Lines with the word "unit" in them are the ones to copy from the records.

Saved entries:
※ ※ ※
(* ===== verification/TableGenerator.v ===== *)
(** The generator of test tables ([src/catalog/table_generator.cpp],
    [src/include/catalog/table_generator.h]).

    The random numbers are those of the standard library's distributions on a
    fresh [std::default_random_engine]: what is the [i]-th number drawn is up to
    the implementation ([RandomDistribution]). *)

From Stdlib Require Import SpecFloat.
From S2P Require Import Prelude Bytes CString Ieee Rid Replacer LRUReplacer DiskManager BufferPoolManager BufferPool Value Types TypesCorrect ValueFactory.
From S2P Require Import Schema Expression TablePage TablePageCorrect TupleValues TupleCorrect Transaction TableHeap TableHeapCorrect TableScan TableHeapProperties.
From S2P Require Import LockManager RWLatch TransactionManager TransactionUndo TransactionPrograms RecordChange.
From S2P Require Import HashUtil Catalog CatalogCorrect Executor ReadExecutors JoinExecutors AggregationExecutor WriteExecutors ExecutionEngine.
From S2P Require Import QuerySemantics ScanCorrect JoinCorrect AggregationCorrect QueryCorrect WriteCorrect QueryProperties WriteRun InsertCorrect.
From S2P Require Import BufferPoolCorrect.

(** ** Definitions *)

(** The [i]-th number of a distribution over [a .. b]. *)
Class RandomDistribution : Type := {
  uniform_int : Z -> Z -> nat -> Z;
  uniform_real : double -> double -> nat -> double
}.

Inductive Dist : Type := Uniform | Zipf_50 | Zipf_75 | Zipf_95 | Zipf_99 | Serial | Cyclic.

#[export] Instance Dist_eq_dec : EqDecision Dist.
Proof. solve_decision. Defined.

Record ColumnInsertMeta : Type := MkColumnInsertMeta {
  cm_name_ : bytes;
  cm_type_ : TypeId;
  nullable_ : bool;
  dist_ : Dist;
  min_ : Z;
  max_ : Z;
  serial_counter_ : Z
}.
Definition ColumnInsertMeta_new (name : bytes) (type : TypeId) (nullable : bool) (dist : Dist) (min max : Z) : ColumnInsertMeta :=
  MkColumnInsertMeta name type nullable dist min max 0.
Definition set_counter (n : Z) (c : ColumnInsertMeta) : ColumnInsertMeta :=
  MkColumnInsertMeta (cm_name_ c) (cm_type_ c) (nullable_ c) (dist_ c) (min_ c) (max_ c) n.

Record TableInsertMeta : Type := MkTableInsertMeta {
  tm_name_ : bytes;
  num_rows_ : Z;
  col_meta_ : list ColumnInsertMeta
}.

(** The template parameter of [GenNumericValues]. *)
Inductive CppType : Type := CInt (T : int_type) | CDouble.

(** [Value(type, static_cast<CppType>(n))] of a [uint64_t]. *)
Definition cast_value (ty : CppType) (type : TypeId) (n : Z) : res Value :=
  match ty with
  | CInt T => Value_int T type (signed (bits T) n)
  | CDouble => Value_double type (double_of_Z n)
  end.

Section TableGenerator.
Context `{RandomDistribution}.

(** The distribution, whose bounds must be in order, and its [i]-th number. *)
Definition distribution (ty : CppType) (col_meta : ColumnInsertMeta) : res (nat -> res Value) :=
  match ty with
  | CInt T =>
      let a := signed 32 (signed (bits T) (min_ col_meta)) in
      let b := signed 32 (signed (bits T) (max_ col_meta)) in
      let! _ := assert (a <=? b) in
      Ok (fun i => Value_int int32_t (cm_type_ col_meta) (uniform_int a b i))
  | CDouble =>
      let a := double_of_Z (min_ col_meta) in
      let b := double_of_Z (max_ col_meta) in
      let! _ := assert (SFleb a b) in
      Ok (fun i => Value_double (cm_type_ col_meta) (uniform_real a b i))
  end.

Fixpoint Serial_loop (ty : CppType) (count : nat) (c : ColumnInsertMeta) : res (list Value * ColumnInsertMeta) :=
  match count with
  | O => Ok ([], c)
  | Datatypes.S count =>
      let! v := cast_value ty (cm_type_ c) (serial_counter_ c) in
      let c := set_counter (unsigned 64 (serial_counter_ c + 1)) c in
      let! '(vs, c) := Serial_loop ty count c in
      Ok (v :: vs, c)
  end.
Fixpoint Cyclic_loop (ty : CppType) (count : nat) (c : ColumnInsertMeta) : res (list Value * ColumnInsertMeta) :=
  match count with
  | O => Ok ([], c)
  | Datatypes.S count =>
      let! v := cast_value ty (cm_type_ c) (serial_counter_ c) in
      let c := set_counter (unsigned 64 (serial_counter_ c + 1)) c in
      let c := if max_ c <? serial_counter_ c then set_counter 0 c else c in
      let! '(vs, c) := Cyclic_loop ty count c in
      Ok (v :: vs, c)
  end.

Definition GenNumericValues (ty : CppType) (col_meta : ColumnInsertMeta) (count : Z) : res (list Value * ColumnInsertMeta) :=
  match dist_ col_meta with
  | Serial => Serial_loop ty (Z.to_nat count) col_meta
  | Cyclic => Cyclic_loop ty (Z.to_nat count) col_meta
  | _ =>
      let! draw := distribution ty col_meta in
      let! values := rmap draw (seq 0 (Z.to_nat count)) in
      Ok (values, col_meta)
  end.

Definition MakeValues (col_meta : ColumnInsertMeta) (count : Z) : res (list Value * ColumnInsertMeta) :=
  match cm_type_ col_meta with
  | TINYINT => GenNumericValues (CInt int8_t) col_meta count
  | SMALLINT => GenNumericValues (CInt int16_t) col_meta count
  | INTEGER => GenNumericValues (CInt int32_t) col_meta count
  | BIGINT => GenNumericValues (CInt int64_t) col_meta count
  | DECIMAL => GenNumericValues CDouble col_meta count
  | _ => Err StdLogicError
  end.

(** The loop over the columns. *)
Fixpoint MakeColumns (cols : list ColumnInsertMeta) (num_values : Z) : res (list (list Value) * list ColumnInsertMeta) :=
  match cols with
  | [] => Ok ([], [])
  | c :: cols =>
      let! '(v, c) := MakeValues c num_values in
      let! '(values, cols) := MakeColumns cols num_values in
      Ok (v :: values, c :: cols)
  end.
End TableGenerator.

Definition batch_size : Z := 128.
Definition TEST1_SIZE : Z := 1000.
Definition TEST2_SIZE : Z := 100.
Definition TEST3_SIZE : Z := 100.
Definition TEST4_SIZE : Z := 100.
Definition TEST6_SIZE : Z := 100.
Definition TEST7_SIZE : Z := 100.
Definition TEST8_SIZE : Z := 10.
Definition TEST9_SIZE : Z := 10.
Definition TEST_VARLEN_SIZE : Z := 10.

Section Fill.
Context `{Config} `{!HashOrder} {S P I : Type} `{!BufferPoolManager S P bytes} `{!Index S I} `{!RandomDistribution}.
Notation X := (M (ExecutorContext S I)).

(** The loop over the rows of a batch, from row [i] on. *)
Fixpoint Fill_rows (fuel count : nat) (i : Z) (info : option TableInfo) (values : list (list Value)) : X unit :=
  match count with
  | O => sret tt
  | Datatypes.S count =>
      do! entry := lift (rmap (fun col => zlookup col i) values) in
      do! info' := deref info in
      do! tuple := lift (Tuple_of_values entry (schema_ info')) in
      do! ' (inserted, _) := insert_into_table fuel info' (tuple, RID_default) in
      do! _ := lift (assert inserted) in
      Fill_rows fuel count (i + 1) info values
  end.

(** The loop over the batches, for at most [rounds] of them. *)
Fixpoint Fill_loop (rounds fuel : nat) (info : option TableInfo) (num_rows num_inserted : Z) (cols : list ColumnInsertMeta) :
    X (list ColumnInsertMeta) :=
  match rounds with
  | O => fail OutOfFuel
  | Datatypes.S rounds =>
      if num_rows <=? num_inserted then sret cols else
      let num_values := Z.min batch_size (unsigned 32 (num_rows - num_inserted)) in
      do! ' (values, cols) := lift (MakeColumns cols num_values) in
      do! _ := Fill_rows fuel (Z.to_nat num_values) 0 info values in
      Fill_loop rounds fuel info num_rows (unsigned 32 (num_inserted + num_values)) cols
  end.

Definition FillTable (fuel : nat) (info : option TableInfo) (table_meta : TableInsertMeta) : X (list ColumnInsertMeta) :=
  Fill_loop fuel fuel info (num_rows_ table_meta) 0 (col_meta_ table_meta).

(** *** The test tables *)

Notation column := ColumnInsertMeta_new.
Definition insert_meta : list TableInsertMeta := [
  MkTableInsertMeta (str "empty_table") 0 [column (str "colA") INTEGER false Serial 0 0];
  MkTableInsertMeta (str "test_1") TEST1_SIZE
    [column (str "colA") INTEGER false Serial 0 0;
     column (str "colB") INTEGER false Uniform 0 9;
     column (str "colC") INTEGER false Uniform 0 9999;
     column (str "colD") INTEGER false Uniform 0 99999];
  MkTableInsertMeta (str "test_2") TEST2_SIZE
    [column (str "col1") SMALLINT false Serial 0 0;
     column (str "col2") INTEGER true Uniform 0 9;
     column (str "col3") BIGINT false Uniform 0 1024;
     column (str "col4") INTEGER true Uniform 0 2048];
  MkTableInsertMeta (str "test_3") TEST3_SIZE
    [column (str "colA") INTEGER false Serial 0 0; column (str "colB") INTEGER true Serial 0 0];
  MkTableInsertMeta (str "test_4") TEST4_SIZE
    [column (str "colA") BIGINT false Serial 0 0;
     column (str "colB") INTEGER true Serial 0 0;
     column (str "colC") INTEGER true Uniform 0 9];
  MkTableInsertMeta (str "test_5") 0
    [column (str "colA") BIGINT false Serial 0 0; column (str "colB") INTEGER true Serial 0 0];
  MkTableInsertMeta (str "test_6") TEST6_SIZE
    [column (str "colA") BIGINT false Serial 0 0;
     column (str "colB") INTEGER true Serial 0 0;
     column (str "colC") INTEGER true Uniform 0 9];
  MkTableInsertMeta (str "test_7") TEST7_SIZE
    [column (str "colA") BIGINT false Serial 0 0;
     column (str "colB") INTEGER true Serial 0 0;
     column (str "colC") INTEGER true Cyclic 0 9];
  MkTableInsertMeta (str "test_8") TEST8_SIZE
    [column (str "colA") BIGINT false Serial 0 0; column (str "colB") INTEGER true Serial 0 0];
  MkTableInsertMeta (str "test_9") TEST9_SIZE
    [column (str "colA") BIGINT false Serial 0 0; column (str "colB") INTEGER true Serial 0 0];
  MkTableInsertMeta (str "empty_table2") 0
    [column (str "colA") INTEGER false Serial 0 0; column (str "colB") INTEGER false Uniform 0 9];
  MkTableInsertMeta (str "empty_table3") 0
    [column (str "colA") BIGINT false Serial 0 0; column (str "colB") INTEGER false Uniform 0 9];
  MkTableInsertMeta (str "varchar_table") 0
    [column (str "colA") VARCHAR false Serial 0 0;
     column (str "colB") TINYINT false Serial 0 0;
     column (str "colC") DECIMAL false Serial 0 0]].

Definition make_column (col_meta : ColumnInsertMeta) : res (Column Expression) :=
  if negb (bool_decide (cm_type_ col_meta = VARCHAR)) then Column_fixed (cm_name_ col_meta) (cm_type_ col_meta) None
  else Column_varlen (cm_name_ col_meta) (cm_type_ col_meta) TEST_VARLEN_SIZE None.

Fixpoint Generate_loop (fuel : nat) (metas : list TableInsertMeta) : X unit :=
  match metas with
  | [] => sret tt
  | table_meta :: metas =>
      do! cols := lift (rmap make_column (col_meta_ table_meta)) in
      do! info := CreateTable (tm_name_ table_meta) (Schema_new cols) in
      do! _ := FillTable fuel info table_meta in
      Generate_loop fuel metas
  end.
Definition GenerateTestTables (fuel : nat) : X unit := Generate_loop fuel insert_meta.
End Fill.

(** ** The rows a table is filled with *)

Section Rows.
Context `{RandomDistribution}.

Definition cpp_type_of (t : TypeId) : option CppType :=
  match t with
  | TINYINT => Some (CInt int8_t) | SMALLINT => Some (CInt int16_t) | INTEGER => Some (CInt int32_t) | BIGINT => Some (CInt int64_t)
  | DECIMAL => Some CDouble | _ => None
  end.

(** A column after one more value. *)
Definition next_counter (c : ColumnInsertMeta) : ColumnInsertMeta :=
  let n := unsigned 64 (serial_counter_ c + 1) in
  match dist_ c with
  | Serial => set_counter n c
  | Cyclic => set_counter (if max_ c <? n then 0 else n) c
  | _ => c
  end.

(** The value of column [c] in row [k].  The generator of random numbers is made
    anew for every batch, so the numbers repeat every 128 rows. *)
Definition datum_at (c : ColumnInsertMeta) (k : nat) : res Value :=
  let! ty := of_option StdLogicError (cpp_type_of (cm_type_ c)) in
  match dist_ c with
  | Serial | Cyclic => cast_value ty (cm_type_ c) (serial_counter_ (Nat.iter k next_counter c))
  | _ => let! draw := distribution ty c in draw (k mod 128)%nat
  end.
Definition row_at (cols : list ColumnInsertMeta) (k : nat) : res (list Value) := rmap (fun c => datum_at c k) cols.

Lemma next_same c : cm_type_ (next_counter c) = cm_type_ c /\ dist_ (next_counter c) = dist_ c /\ max_ (next_counter c) = max_ c.
Proof. unfold next_counter. by destruct (dist_ c) eqn:E. Qed.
※ ※ ※
» Result of the task:
Fixpoint Fill_rows (fuel count : nat) (i : Z) (info : option TableInfo) (values : list (list Value)) : X unit :=
Fixpoint Generate_loop (fuel : nat) (metas : list TableInsertMeta) : X unit :=
Definition GenerateTestTables (fuel : nat) : X unit := Generate_loop fuel insert_meta.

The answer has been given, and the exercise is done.